Retype the records below from their first line through the line containing "Proof. apply (get_ok next). Qed.", and include nothing else.

Records from a data source
________________________________________
(* ===== verification/HeapOps.v ===== *)
(** * The pointer operations on the array view: exchanging two positions and
    finding a position *)
From S2P Require Import Prelude TreeHeap HeapLaws.
From Stdlib Require Import ZifyNat.
Ltac Zify.zify_post_hook ::= Z.to_euclidean_division_equations.

Section ops.
Context {T : Type} (val : Z -> T).
Implicit Types (m : gmap Z (hnode T)) (arr : nat -> Z) (s : tree_heap T).
#[local] Open Scope nat_scope.

Lemma get_prev_ok p x s : mem s !! p = Some x -> get_prev p s = Ok (prev x, s).
Proof. apply (get_ok prev). Qed.
Lemma get_next_ok p x s : mem s !! p = Some x -> get_next p s = Ok (next x, s).
Proof. apply (get_ok next). Qed.
Lemma get_parent_ok p x s : mem s !! p = Some x -> get_parent p s = Ok (tree_parent x, s).
Proof. apply (get_ok tree_parent). Qed.
Lemma heap_deref_ok p x s : mem s !! p = Some x -> deref p s = Ok (value x, s).
Proof. apply (get_ok value). Qed.

Lemma on_mem_missing f p s : mem s !! p = None -> on_mem (alter f p) s = s.
Proof. intros H. unfold on_mem. rewrite alter_missing by done. by destruct s. Qed.

Lemma arr_eqb arr n j k :
  layout arr n -> 1 <= j <= n -> (arr j =? arr k)%Z = bool_decide (j = k).
Proof.
  clear val. intros L Hj. case_bool_decide as H; [subst; apply Z.eqb_refl|].
  apply Z.eqb_neq. intros E. by apply H, (lay_inj _ _ L).
Qed.
Lemma arr_eqb0 arr n k :
  layout arr n -> (arr k =? 0)%Z = bool_decide (k = 0 \/ n < k).
Proof.
  clear val. intros L. case_bool_decide as H.
  - apply Z.eqb_eq. by apply (lay_out _ _ L).
  - apply Z.eqb_neq. apply (lay_nz _ _ L). lia.
Qed.
End ops.

Ltac dec := repeat first [rewrite decide_True by lia | rewrite decide_False by lia].
(** One statement of [_swap] on the array view. *)
Ltac get_t lem := erewrite bind_Ok; [|eapply lem; at_t]; cbn [prev next tree_parent value cell with_prev with_next with_parent].
Ltac upd_t := erewrite bind_Ok; [|eapply update_at; [live_t|lia]].
Ltac par_t := erewrite bind_Ok; [|eapply set_parent_of_at; [eassumption|live_t]].

Section swap_exec.
Context {T : Type} (val : Z -> T).
Implicit Types (m : gmap Z (hnode T)) (arr : nat -> Z) (s : tree_heap T).
#[local] Open Scope nat_scope.

Lemma swap_exec arr n i c s :
  hrep val (mem s) arr n -> _top s = arr 1 ->
  1 <= i -> c = 2 * i \/ c = 2 * i + 1 -> c <= n ->
  _swap (arr i) (arr c) s =
    Ok (tt, mkHeap (swap_mem arr i c (mem s)) (swap_at i c arr 1) (_size s)).
Proof.
  intros H Ht Hi Hc Hn. pose proof (hrep_live _ _ _ _ H) as V. destruct H as [L C N].
  unfold _swap, set_prev, set_next, set_parent.
  get_t (@get_prev_ok T).
  get_t (@get_next_ok T).
  get_t (@get_parent_ok T).
  get_t (@get_prev_ok T).
  upd_t.
  get_t (@get_next_ok T).
  upd_t.
  get_t (@get_prev_ok T).
  par_t.
  get_t (@get_next_ok T).
  par_t.
  get_t (@get_parent_ok T).
  upd_t. upd_t.
  rewrite (arr_eqb _ n) by (done || lia).
  match goal with |- bind _ _ ?s1 = _ => erewrite (bind_Ok _ _ s1 tt (on_mem (fun m => if decide (c = 2 * i)
            then alter (with_parent (arr c)) (arr (2 * i + 1)) (alter (with_next (arr (2 * i + 1))) (arr c) (alter (with_prev (arr i)) (arr c) m))
            else alter (with_next (arr i)) (arr c) (alter (with_parent (arr c)) (arr (2 * i)) (alter (with_prev (arr (2 * i))) (arr c) m))) s1)) end.
  2:{ 
      case_decide; [rewrite bool_decide_true by lia|rewrite bool_decide_false by lia].
      - upd_t. upd_t. get_t (@get_next_ok T). etrans; [eapply set_parent_of_at; [eassumption|live_t]|reflexivity].
      - upd_t. get_t (@get_prev_ok T). par_t. etrans; [eapply update_at; [live_t|lia]|reflexivity]. }
  match goal with |- bind _ _ ?s1 = _ => erewrite (bind_Ok _ _ s1 tt
    (on_mem (alter (if decide (i mod 2 = 0) then with_prev (arr c) else with_next (arr c)) (arr (i / 2))) s1)) end.
  2:{ 
      rewrite (arr_eqb0 _ n) by done. case_bool_decide as Hz.
      - rewrite (lay_out _ _ L (i / 2)) by lia. unfold ret. do 2 f_equal. symmetry. apply on_mem_missing.
        cbn [mem on_mem]. case_decide; repeat apply alter_null; done.
      - destruct (decide (c = 2 * i)).
        + get_t (@get_prev_ok T). rewrite (arr_eqb _ n) by (done || lia).
          case_bool_decide; case_decide; try lia; eapply update_at; try live_t; lia.
        + get_t (@get_prev_ok T). rewrite (arr_eqb _ n) by (done || lia).
          case_bool_decide; case_decide; try lia; eapply update_at; try live_t; lia. }
  assert (Hp : forall m', m' = swap_mem arr i c (mem s) -> m' !! arr c = Some (cell val (swap_at i c arr) i)).
  { intros m' ->. replace (arr c) with (swap_at i c arr i) by (unfold swap_at; by dec).
    eapply swap_mem_cell; [by constructor|lia..]. }
  match goal with |- bind _ _ ?s1 = _ => change s1 with (mkHeap (swap_mem arr i c (mem s)) (_top s) (_size s)) end.
  erewrite bind_Ok; [|eapply get_parent_ok, Hp; reflexivity]. cbn [tree_parent cell].
  pose proof (swap_layout arr n i c L ltac:(lia) ltac:(lia)) as L'.
  rewrite (arr_eqb0 _ n) by done. unfold set_top, modify, ret, on_mem. cbn [mem _top _size].
  unfold swap_at. case_bool_decide; repeat case_decide; try (exfalso; lia); try rewrite <- Ht; reflexivity.
Qed.
End swap_exec.

(** A heap whose objects lie at the positions [1 .. n] of [arr]; [_size] is
    stated apart, as it is adjusted last. *)
Record view {T} (val : Z -> T) (s : tree_heap T) (arr : nat -> Z) (n : nat) : Prop := {
  view_rep : hrep val (mem s) arr n;
  view_top : _top s = arr 1%nat
}.

Section get_nth.
Context {T : Type} (val : Z -> T).
Implicit Types (arr : nat -> Z) (s : tree_heap T).

Lemma halves N d : 0 <= d -> 0 <= N ->
  (N / 2 ^ d = 2 * (N / 2 ^ (d + 1)) /\ N < 2 ^ d + N / 2 ^ (d + 1) * 2 ^ (d + 1)) \/
  (N / 2 ^ d = 2 * (N / 2 ^ (d + 1)) + 1 /\ 2 ^ d + N / 2 ^ (d + 1) * 2 ^ (d + 1) <= N).
Proof.
  clear val. intros Hd HN. rewrite Z.pow_add_r, Z.pow_1_r by lia.
  pose proof (Z.pow_pos_nonneg 2 d ltac:(lia) Hd) as Hp. set (w := 2 ^ d) in *.
  rewrite <- Z.div_div by lia. set (a := N / w).
  pose proof (Z.div_mod N w ltac:(lia)) as E. pose proof (Z.mod_pos_bound N w Hp) as B.
  fold a in E. set (r := N mod w) in *. pose proof (Z.div_mod a 2 ltac:(lia)) as E2.
  pose proof (Z.mod_pos_bound a 2 ltac:(lia)) as B2. set (b := a / 2) in *. set (q := a mod 2) in *.
  clearbody w a r b q. assert (q = 0 \/ q = 1) as [-> | ->] by lia; [left|right]; nia.
Qed.

Lemma get_nth_loop_spec s arr n N (d : nat) fuel level x :
  view val s arr n -> 1 <= N <= Z.of_nat n -> Z.of_nat n < 2 ^ 63 ->
  level = Z.log2 N + 1 -> Z.of_nat d < level -> (d < fuel)%nat ->
  x = N / 2 ^ Z.of_nat d * 2 ^ Z.of_nat d - 2 ^ (level - 1) ->
  get_nth_loop fuel level (2 ^ (level - 1)) (N - (2 ^ (level - 1) - 1)) (level - Z.of_nat d) x
    (arr (Z.to_nat (N / 2 ^ Z.of_nat d))) s = Ok (arr (Z.to_nat N), s).
Proof.
  intros V HN Hn Hl. revert fuel x. induction d as [|d IH]; intros [|fuel] x Hd Hf ->; try lia; cbn [get_nth_loop].
  - rewrite (proj2 (Z.ltb_ge _ _)) by lia. cbn [negb]. unfold ret. rewrite Z.pow_0_r, Z.div_1_r. done.
  - rewrite (proj2 (Z.ltb_lt _ _)) by lia. cbn [negb].
    replace (Z.of_nat (S d)) with (Z.of_nat d + 1) in * by lia.
    pose proof (Z.log2_spec N ltac:(lia)) as [B1 B2]. replace (Z.succ (Z.log2 N)) with level in B2 by lia.
    replace (Z.log2 N) with (level - 1) in B1 by lia.
    assert (Hl63 : level <= 63).
    { assert (Z.log2 N < 63); [|lia]. apply Z.log2_lt_pow2; lia. }
    rewrite Z.shiftl_mul_pow2, Z.mul_1_l by lia.
    assert (Hp : 2 ^ (level - 1) = 2 ^ (level - (Z.of_nat d + 1)) * 2 ^ Z.of_nat d) by (rewrite <- Z.pow_add_r by lia; f_equal; lia).
    replace (2 ^ (level - 1) / 2 ^ (level - (Z.of_nat d + 1))) with (2 ^ Z.of_nat d)
      by (rewrite Hp, Z.mul_comm, Z.div_mul by (apply Z.pow_nonzero; lia); done).
    assert (Hlow : 2 ^ (level - 1) <= N / 2 ^ (Z.of_nat d + 1) * 2 ^ (Z.of_nat d + 1)).
    { replace (2 ^ (level - 1)) with (2 ^ (level - 1) / 2 ^ (Z.of_nat d + 1) * 2 ^ (Z.of_nat d + 1)).
      - apply Z.mul_le_mono_nonneg_r; [lia|]. apply Z.div_le_mono; lia.
      - replace (level - 1) with (level - 1 - (Z.of_nat d + 1) + (Z.of_nat d + 1)) by lia.
        rewrite (Z.pow_add_r _ (level - 1 - _)) by lia. rewrite Z.div_mul by (apply Z.pow_nonzero; lia). done. }
    pose proof (Z.pow_pos_nonneg 2 (Z.of_nat d) ltac:(lia) ltac:(lia)) as Hd0.
    pose proof (Z.pow_pos_nonneg 2 (level - 1) ltac:(lia) ltac:(lia)) as Hl0.
    assert (Hd1 : 2 ^ Z.of_nat d < 2 ^ 63) by (apply Z.pow_lt_mono_r; lia).
    pose proof (Z.mul_div_le N (2 ^ (Z.of_nat d + 1)) ltac:(lia)) as Hq.
    assert (Hq1 : 1 <= N / 2 ^ (Z.of_nat d + 1)) by nia.
    assert (Hqn : N / 2 ^ (Z.of_nat d + 1) <= N) by (apply Z.div_le_upper_bound; nia).
    rewrite u64_id by (unfold is_u64; lia).
    pose proof (halves N (Z.of_nat d) ltac:(lia) ltac:(lia)) as Hh.
    set (q := N / 2 ^ (Z.of_nat d + 1)) in *.
    destruct V as [[L C Nn] _]. 
    assert (Cq := C (Z.to_nat q) ltac:(lia)).
    destruct Hh as [[E1 E2]|[E1 E2]].
    + rewrite (proj2 (Z.ltb_ge _ _)) by lia.
      erewrite bind_Ok; [|by eapply get_prev_ok]. cbn [prev cell].
      replace (2 * Z.to_nat q)%nat with (Z.to_nat (N / 2 ^ Z.of_nat d)) by lia.
      replace (level - (Z.of_nat d + 1) + 1) with (level - Z.of_nat d) by lia.
      apply IH; [lia..|]. rewrite E1. rewrite Z.pow_add_r by lia. lia.
    + rewrite (proj2 (Z.ltb_lt _ _)) by lia.
      erewrite bind_Ok; [|by eapply get_next_ok]. cbn [next cell].
      replace (2 * Z.to_nat q + 1)%nat with (Z.to_nat (N / 2 ^ Z.of_nat d)) by lia.
      replace (level - (Z.of_nat d + 1) + 1) with (level - Z.of_nat d) by lia.
      apply IH; [lia..|]. rewrite E1. rewrite Z.pow_add_r by lia. lia.
Qed.

Lemma get_nth_spec s arr n N :
  view val s arr n -> 1 <= N <= Z.of_nat n -> Z.of_nat n < 2 ^ 63 ->
  _get_nth N s = Ok (arr (Z.to_nat N), s).
Proof.
  intros V HN Hn. unfold _get_nth. rewrite (proj2 (Z.eqb_neq _ _)) by lia.
  pose proof (Z.log2_spec N ltac:(lia)) as [B1 B2]. rewrite Z.pow_succ_r in B2 by apply Z.log2_nonneg.
  pose proof (Z.log2_nonneg N) as B0.
  replace (64 - (63 - Z.log2 N)) with (Z.log2 N + 1) by lia.
  rewrite Z.shiftl_mul_pow2, Z.mul_1_l by lia.
  assert (E1 : N / 2 ^ Z.log2 N = 1) by (symmetry; apply Z.div_unique with (N - 2 ^ Z.log2 N); lia).
  erewrite bind_Ok; [|reflexivity]. rewrite (view_top _ _ _ _ V).
  replace (Z.log2 N + 1 - 1) with (Z.log2 N) by lia.
  rewrite u64_id by (unfold is_u64; lia).
  pose proof (get_nth_loop_spec s arr n N (Z.to_nat (Z.log2 N)) 65 (Z.log2 N + 1) 0 V HN Hn eq_refl) as H.
  rewrite Z2Nat.id in H by lia. rewrite E1 in H.
  replace (Z.log2 N + 1 - 1) with (Z.log2 N) in H by lia.
  replace (Z.log2 N + 1 - Z.log2 N) with 1 in H by lia.
  apply H; [lia| |lia]. assert (Z.log2 N < 63); [|lia]. apply Z.log2_lt_pow2; lia.
Qed.
End get_nth.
________________________________________
**RESPONSE**
(* ===== verification/HeapOps.v ===== *)
(** * The pointer operations on the array view: exchanging two positions and
    finding a position *)
From S2P Require Import Prelude TreeHeap HeapLaws.
From Stdlib Require Import ZifyNat.
Ltac Zify.zify_post_hook ::= Z.to_euclidean_division_equations.

Section ops.
Context {T : Type} (val : Z -> T).
Implicit Types (m : gmap Z (hnode T)) (arr : nat -> Z) (s : tree_heap T).
#[local] Open Scope nat_scope.

Lemma get_prev_ok p x s : mem s !! p = Some x -> get_prev p s = Ok (prev x, s).
Proof. apply (get_ok prev). Qed.
Lemma get_next_ok p x s : mem s !! p = Some x -> get_next p s = Ok (next x, s).
Proof. apply (get_ok next). Qed.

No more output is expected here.